Y, sin embargo, en medio de este ruido ensordecedor, surgen pequeñas voces proféticas, por aquí y por allá que iluminan la esperanza y nos recuerdan que la fe no es un refugio superficial, ni una evasión emocional, sino una respuesta profunda a las preguntas esenciales del ser humano.

Además de las pequeñas voces proféticas, también sobresalen otras que tienen más potencia por las repercusiones mediáticas.

Recientemente, el grupo musical U2 lanzó por sorpresa “Days of Ash”, abordando de manera directa la violencia y la sangre de la opresión en Ucrania, Irak y Gaza ( hoy podríamos añadir otros escenarios como Irán) .

Sus canciones denuncian las injusticias y nos recuerdan que proteger la dignidad humana es urgente y sagrado. Su música se convierte en una oración activa, no encerrada en muros, sino para todos lanzándola al mundo; un acto que despierta la conciencia y el amor al prójimo, demostrando que el arte puede ser también un instrumento espiritual frente al caos.

En la misma línea, Bruce Springsteen, con su canción “Land of Hope and Dreams”, nos invita a imaginar un mundo donde la fe, la solidaridad y la justicia se entrelazan.

Describe un tren donde nadie queda atrás, donde los sueños y la esperanza no se pierden, y donde la luz puede superar la oscuridad. Más allá de cualquier lectura política, su mensaje es profundamente espiritual: avanzar juntos, sostenernos mutuamente y mantener viva la luz de la esperanza cuando la oscuridad parece imponerse.

En contraste, hace solo unos días durante la entrega de los premios Goya en Barcelona, la actriz, humorista y presentadora, Silvia Abril expresó su preocupación por el acercamiento de la juventud a la fe cristiana, y dijo literalmente: “ Me niego a aceptar que la juventud que sube tenga esa carencia y esa mirada hacia lo cristiano. Iba decir lo místico, pero no es lo mismo. Me da pena que necesiten creer en algo y se agarren a la fe cristiana. Lo siento por la iglesia, menudo chiringuito tenéis montado. Se acabó”.

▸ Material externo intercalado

(** ** Threads *)

(** A process: the counter of the analyzers, those made so far, and each thread's copies. *)
Record System : Type := mkSystem { sy_next : Z; sy_made : list Analyzer; sy_threads : gmap Z Locals }.
Definition locals_of (s : System) (thread : Z) : Locals := default ∅ (sy_threads s !! thread).
Definition with_locals (s : System) (thread : Z) (cache : Locals) : System :=
  mkSystem (sy_next s) (sy_made s) (<[thread := cache]> (sy_threads s)).
Definition with_made (s : System) (made : Z * Analyzer) : System := mkSystem made.1 (sy_made s ++ [made.2]) (sy_threads s).

Inductive sys_step : System -> System -> Prop :=
| step_config s config : sys_step s (with_made s (from_config (sy_next s) config))
| step_symbols s symbols : sys_step s (with_made s (with_literal_symbols (sy_next s) symbols))
| step_analyze s thread self text :
    self ∈ sy_made s -> sys_step s (with_locals s thread (analyze self (locals_of s thread) text).1)
| step_query s thread self text :
    self ∈ sy_made s -> sys_step s (with_locals s thread (analyze_query self (locals_of s thread) text).1)
| step_for_each s thread self text (A : Type) (f : A -> str -> Z -> Z -> A) (a : A) :
    self ∈ sy_made s -> sys_step s (with_locals s thread (for_each_token self (locals_of s thread) text f a).1)
| step_names s thread self value :
    self ∈ sy_made s -> sys_step s (with_locals s thread (name_terms self (locals_of s thread) value).1).
Definition reachable (s : System) : Prop := rtc sys_step (mkSystem 0 [] ∅) s.

Definition thread_ok (made : list Analyzer) (cache : Locals) : Prop :=
  (size cache <= MAX_CACHED_ANALYZERS_PER_THREAD)%nat /\
  forall id ta, cache !! id = Some ta -> exists self, self ∈ made /\ an_id self = id /\ copy_ok self ta.
(** Every analyzer has the number it was made with. *)
Definition numbered (made : list Analyzer) : Prop := forall i self, made !! i = Some self -> an_id self = Z.of_nat i /\ made_ok self.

Ante estas declaraciones públicas cabe una respuesta serena pero firme: la fe cristiana no es un chiringuito. Vivir cristianamente es mucho más que asistir a una iglesia, ni se reduce a una etiqueta cultural.

Es una experiencia mística también, real, y profunda. Es plantar cara a los poderes que oprimen, manipulan y siembran caos, mientras se envuelven en discursos de libertad.

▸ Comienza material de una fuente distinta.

Lemma forms_variant groups f : f ∈ forms groups -> variant_at groups f.2 = Some f.1.
Proof.
  unfold forms. intros (l & Hl & Hf)%list_elem_of_In%in_concat. apply list_elem_of_In in Hl, Hf.
  apply elem_of_lookup_imap in Hl as (g & group & -> & Hg). unfold group_forms in Hf. apply elem_of_lookup_imap in Hf as (v & variant & -> & Hv).
  unfold variant_at. cbn. rewrite Hg. cbn. destruct (gr_one_way group); [|done]. by apply lookup_take_Some in Hv as [? _].
Qed.
Lemma matched_refs_spec groups typed p fs :
  (forall f, f ∈ fs -> variant_at groups f.2 = Some f.1) ->
  matched_refs groups typed (filter (fun e => e.1 = p) (form_entry <$> fs)).*2 =
  Some (filter (fun f => key f.1 = p /\ matches f.1 typed = true) fs).*2.
Proof.
  induction fs as [|f fs IH]; intros Hf; [done|]. cbn [fmap list_fmap].
  assert (IH' := IH (fun f' H => Hf f' (proj2 (elem_of_cons _ _ _) (or_intror H)))). clear IH.
  destruct (decide (key f.1 = p)) as [Hk|Hk].
  - rewrite filter_cons_True by done. cbn [fmap list_fmap matched_refs form_entry snd]. rewrite Hf by left. cbn [mbind option_bind].
    rewrite IH'. cbn [mbind option_bind]. rewrite filter_cons. destruct (matches f.1 typed) eqn:Em; [rewrite decide_True by done|rewrite decide_False by naive_solver]; done.
  - rewrite filter_cons_False by done. rewrite IH'. by rewrite filter_cons_False by naive_solver.
Qed.
Lemma trie_prefix nodes paths entries p q : trie_ok nodes paths entries -> p ++ q ∈ paths -> p ∈ paths.
Proof.
  intros Ht. induction q as [|k q IH] using rev_ind; [by rewrite app_nil_r|]. rewrite (assoc_L (++)). intros H. apply IH. by eapply (to_closed _ _ _ Ht).
Qed.
(** No form goes on below a missing child. *)
Lemma no_child_no_form nodes paths groups surface pre k rest len :
  trie_ok nodes paths (form_entry <$> forms groups) -> (pre ++ [k]) ∉ paths -> (length pre < len)%nat ->
  typed_as groups surface (pre ++ k :: rest) len = [].
Proof.
  intros Ht Hn Hl. apply filter_none. intros f Hf [Hk _]. apply Hn.
  assert (He : key f.1 ∈ paths) by (apply (to_entries _ _ _ Ht (form_entry f)); by apply list_elem_of_fmap_2).
  rewrite Hk in He. replace (take len (pre ++ k :: rest)) with ((pre ++ [k]) ++ take (len - length pre - 1) rest) in He.
  - by eapply trie_prefix.
  - rewrite take_app, (take_ge pre) by lia. rewrite <-(assoc_L (++)). f_equal. destruct (len - length pre)%nat eqn:E; [lia|]. cbn. do 2 f_equal. lia.
Qed.

Lemma match_loop_spec nodes paths groups roman surface accept_len keys pre node best :
  trie_ok nodes paths (form_entry <$> forms groups) -> paths !! node = Some pre -> (length pre + length keys <= length surface)%nat ->
  let K := pre ++ keys in
  exists r, match_loop (mkSynonymDictionary nodes groups roman) surface accept_len keys (length pre) node best = Some r /\
    ((r = best /\ forall len, (length pre < len <= length K)%nat -> accept_len len = true -> typed_as groups surface K len = []) \/
     exists len, (length pre < len <= length K)%nat /\ accept_len len = true /\ typed_as groups surface K len <> [] /\
       r = Some (len, (typed_as groups surface K len).*2) /\
       forall len', (len < len' <= length K)%nat -> accept_len len' = true -> typed_as groups surface K len' = []).
Proof.
  intros Ht. revert pre node best. induction keys as [|k keys IH]; intros pre node best Hp Hlen K.
  { exists best. split; [done|]. left. split; [done|]. intros len Hl. unfold K in Hl. rewrite app_nil_r in Hl. lia. }
  assert (HK : K = (pre ++ [k]) ++ keys) by (unfold K; by rewrite <-(assoc_L (++))).
  assert (Hlook : forall i q, paths !! i = Some q -> is_Some (nodes !! i)).
  { intros i q Hi. apply lookup_lt_is_Some. rewrite <-(to_len _ _ _ Ht). by eapply lookup_lt_Some. }
  destruct (Hlook _ _ Hp) as [here Hh]. cbn [match_loop sd_nodes]. rewrite Hh. cbn [mbind option_bind].
  destruct (tn_children here !! k) as [next|] eqn:Ek.
  2: { exists best. split; [done|]. left. split; [done|]. intros len Hl _. eapply no_child_no_form; [done| |lia].
    intros [j Hj]%list_elem_of_lookup. apply (to_child _ _ _ Ht _ _ _ _ _ Hh Hp) in Hj. congruence. }
  apply (to_child _ _ _ Ht _ _ _ _ _ Hh Hp) in Ek as Hn. cbn [length] in Hlen.
  specialize (fun best => IH (pre ++ [k]) next best Hn). rewrite length_app in IH. cbn [length] in IH. rewrite Nat.add_1_r in IH.
  specialize (fun best => IH best ltac:(lia)). cbv zeta in IH. rewrite <-HK in IH.
  destruct (accept_len (S (length pre))) eqn:Ea; cbn [negb].
  2: { destruct (IH best) as (r & -> & Hr). exists r. split; [done|]. destruct Hr as [[-> Hr]|(len & Hl & Hr)].
    - left. split; [done|]. intros len Hl Hal. apply Hr; [|done]. destruct (decide (len = S (length pre))); [congruence|lia].
    - right. exists len. split; [lia|done]. }
  destruct (Hlook _ _ Hn) as [there Hth]. rewrite Hth. cbn [mbind option_bind].
  assert (Hm : (if bool_decide (tn_terminals there = []) then Some []
    else typed ← slice_to surface (S (length pre)); matched_refs groups typed (tn_terminals there)) = Some (typed_as groups surface K (S (length pre))).*2).
  { assert (Htk : take (S (length pre)) K = pre ++ [k]) by (rewrite HK; apply take_app_length'; rewrite length_app; cbn; lia).
    pose proof (matched_refs_spec groups (take (S (length pre)) surface) (pre ++ [k]) (forms groups) (forms_variant groups)) as Hm.
    rewrite <-(to_terminals _ _ _ Ht _ _ _ Hth Hn) in Hm. unfold typed_as. rewrite Htk, <-Hm. case_bool_decide as E; [by rewrite E|].
    unfold slice_to. destruct (Nat.leb_spec (S (length pre)) (length surface)); [done|lia]. }
  cbn [sd_groups]. rewrite Hm. cbn [mbind option_bind].
  destruct (IH (if bool_decide ((typed_as groups surface K (S (length pre))).*2 = []) then best
    else Some (S (length pre), (typed_as groups surface K (S (length pre))).*2))) as (r & -> & Hr). exists r. split; [done|].
  destruct Hr as [[-> Hr]|(len & Hl & Hr)]; [|right; exists len; split; [lia|done]].
  destruct (bool_decide_reflect ((typed_as groups surface K (S (length pre))).*2 = [])) as [E|E].
  - left. split; [done|]. intros len Hl Hal. destruct (decide (len = S (length pre))) as [->|]; [by apply fmap_nil_inv in E|apply Hr; [lia|done]].
  - right. exists (S (length pre)). split_and!; [lia| |done| |done|].
    + unfold K. rewrite length_app. cbn. lia.
    + intros E'. apply E. by rewrite E'.
    + intros len' Hl'. apply Hr. lia.
Qed.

Ser cristiano es responder al desconcierto del mundo, al desorden caótico con una mirada de esperanza, con amor, justicia y compromiso profundo.

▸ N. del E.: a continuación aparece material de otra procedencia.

(** What a dictionary takes an analyzer to make of a word; every thread finds the same. *)
Definition word_analysis (self : Analyzer) (word : str) : list str := tt_text <$> plain_analysis self word.
Lemma word_analysis_correct (self : Analyzer) (cache : gmap Z TextAnalyzer) (word : str) :
  locals_ok self cache -> at_text <$> (Analyzers.analyze self cache word).2 = word_analysis self word.
Proof. intros Hl. rewrite analyze_plain by done. unfold word_analysis. by rewrite <-list_fmap_compose. Qed.
End analyzer.

(** ** A small database *)

#[local] Existing Instances ascii_classes ascii_cases.
(** Every text stands for one group of two forms. *)
Definition one_group (forms : list string) : GroupSection := mkGroupSection [mkSpanned 0 1 (lit <$> forms)].
Definition small_default (text : str) : DefaultFile + (option nat * str) :=
  inl (mkDefaultFile (mkRomanSection true 2 3999 2 true []) (one_group ["CaP"; "calcium phosphate"]%string) (mkGroupSection []) (mkGroupSection []) (mkGroupSection [])).
Definition small_database (text : str) : DatabaseFile + (option nat * str) :=
  inl (mkDatabaseFile true (one_group ["car"; "automobile"]%string) (mkGroupSection [])).
Definition small_path : str := lit "db/dictionary.toml".
Definition small_open : option (Disk * SynonymManager) :=
  let '(disk, r) := registry_open stem_word small_default (lit "seed") ∅ None (None, WOk) (lit "default") in
  r ← match r with inl r => r | inr _ => None end;
  let '(disk, m) := open_database stem_word small_database (lit "new") r disk None (None, WOk) small_path in
  match m with inl (Some m) => Some (disk, m) | _ => None end.
Definition small_doc (text : string) : Document DatabaseFile :=
  mkDocument (lit "api") None (lit text) (mkDatabaseFile false (one_group ["king"; "monarch"]%string) (mkGroupSection [])) None.

Lemma small_opened st : small_open = Some st -> opened stem_word small_default small_database (lit "seed") (lit "new") small_path st.
Proof.
  unfold small_open. destruct (registry_open _ _ _ _ _ _ _) as [d0 [r|]] eqn:Er; cbn [mbind option_bind]; [|done]. destruct r as [r|]; cbn [mbind option_bind]; [|done].
  destruct (open_database _ _ _ _ _ _ _ _) as [d1 [[m|]|]] eqn:Eo; try done. intros E. injection E as <-.
  by eapply (opened_intro stem_word small_default small_database _ _ small_path ∅ None (None, WOk) (lit "default") d0 r).
Qed.
Lemma small_opens : exists st, small_open = Some st /\ manager_reachable stem_word small_default small_database (lit "seed") (lit "new") small_path st.
Proof.
  destruct small_open as [st|] eqn:E; [|vm_compute in E; discriminate E]. exists st. split; [done|]. exists st. split; [by apply small_opened|done].
Qed.

Lemma dictionary_in_use_witness :
  exists st, small_open = Some st /\ length (sy_layers (manager_snapshot st.2)) = 2%nat /\
    exists q', expand_synonyms stem_word (manager_snapshot st.2) (QTerm (lit "cars")) = Some q' /\ subsumes (QTerm (lit "cars")) q'.
Proof.
  destruct small_opens as (st & E & Hr). exists st. split; [exact E|]. split; [vm_compute in E; injection E as <-; reflexivity|].
  exact (proj2 (dictionary_in_use stem_word small_default small_database (lit "seed") (lit "new") small_path st (QTerm (lit "cars")) Hr)).
Defined.
Lemma replace_document_atomic_witness :
  exists st, small_open = Some st /\
    let '(disk', m', r) := replace_document stem_word st.2 st.1 (None, WOk) (small_doc "king") in
    r = Some (inl tt) /\ disk' !! small_path = Some (utf8 (lit "king")) /\ config_text m' = lit "king".
Proof.
  destruct small_opens as (st & E & Hr). exists st. split; [exact E|]. destruct st as [disk m].
  pose proof (replace_document_atomic stem_word small_default small_database (lit "seed") (lit "new") small_path disk m (None, WOk) (small_doc "king") Hr) as H.
  destruct (replace_document stem_word (disk, m).2 (disk, m).1 (None, WOk) (small_doc "king")) as [[disk' m'] r] eqn:Ed. cbn [fst snd] in Ed. rewrite Ed in H.
  destruct H as [(e & -> & _)|(-> & -> & -> & _)].
  - exfalso. vm_compute in E. injection E as <- <-. vm_compute in Ed. discriminate Ed.
  - split_and!; [reflexivity|apply lookup_insert_eq|reflexivity].
Defined.

(** A write that fails after the file is in place is reported as an error, but the file has the
    new text, and the next change is refused as a conflict. *)
Lemma late_failure_changes_file :
  exists st, small_open = Some st /\
    let '(disk', m', r) := replace_document stem_word st.2 st.1 (None, WAfter (FsOther 5)) (small_doc "king") in
    r = Some (inr (CIo small_path (FsOther 5))) /\ m' = st.2 /\ disk' !! small_path = Some (utf8 (lit "king")) /\
    (replace_document stem_word m' disk' (None, WOk) (small_doc "queen")).2 = Some (inr (CConflict small_path)).
Proof.
  destruct small_open as [st|] eqn:E; [|vm_compute in E; discriminate E]. exists st. split; [done|]. vm_compute in E. injection E as <-. vm_compute. done.
Qed.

Ser cristiano es más que llamarse cristiano, es vivir de tal manera que el bien, la verdad y la compasión tengan la última palabra. Quizás por eso entristece escuchar que la fe en Jesús sea reducida a caricatura.

Si más jóvenes descubrieran en profundidad por medio de la conversión el mensaje de Jesús, no como doctrina, sino como encuentro transformador- encontrarían no una evasión, sino el motivo para vivir, servir y el propósito por el cual están aquí.

En este desorden mundial, la verdadera libertad y sentido de la vida no se encuentran en el poder ni en la fuerza, sino en quienes encuentran en la fe en Jesús, respuestas auténticas y vivas.

Ser cristiano no es oprimir al prójimo, no es insultar el que piensa diferente, no es tener actitudes hostiles hacia los demás. Es defender a los mas vulnerables y sostener la mirada hacia el cielo, aun cuando todo se derrumba.

Solo en ese compromiso sincero con el bien, la verdad y la compasión, el caos se transforma en reconciliación , paz y un sentido profundo que da luz a nuestra existencia.

Y tal vez esa sea la mayor revolución silenciosa de nuestro tiempo: que, en medio del desorden del mundo, de la sociedad, de las familias y del ser humano, la fe en Jesús, crucificado y resucitado sigue siendo la luz que no se apaga.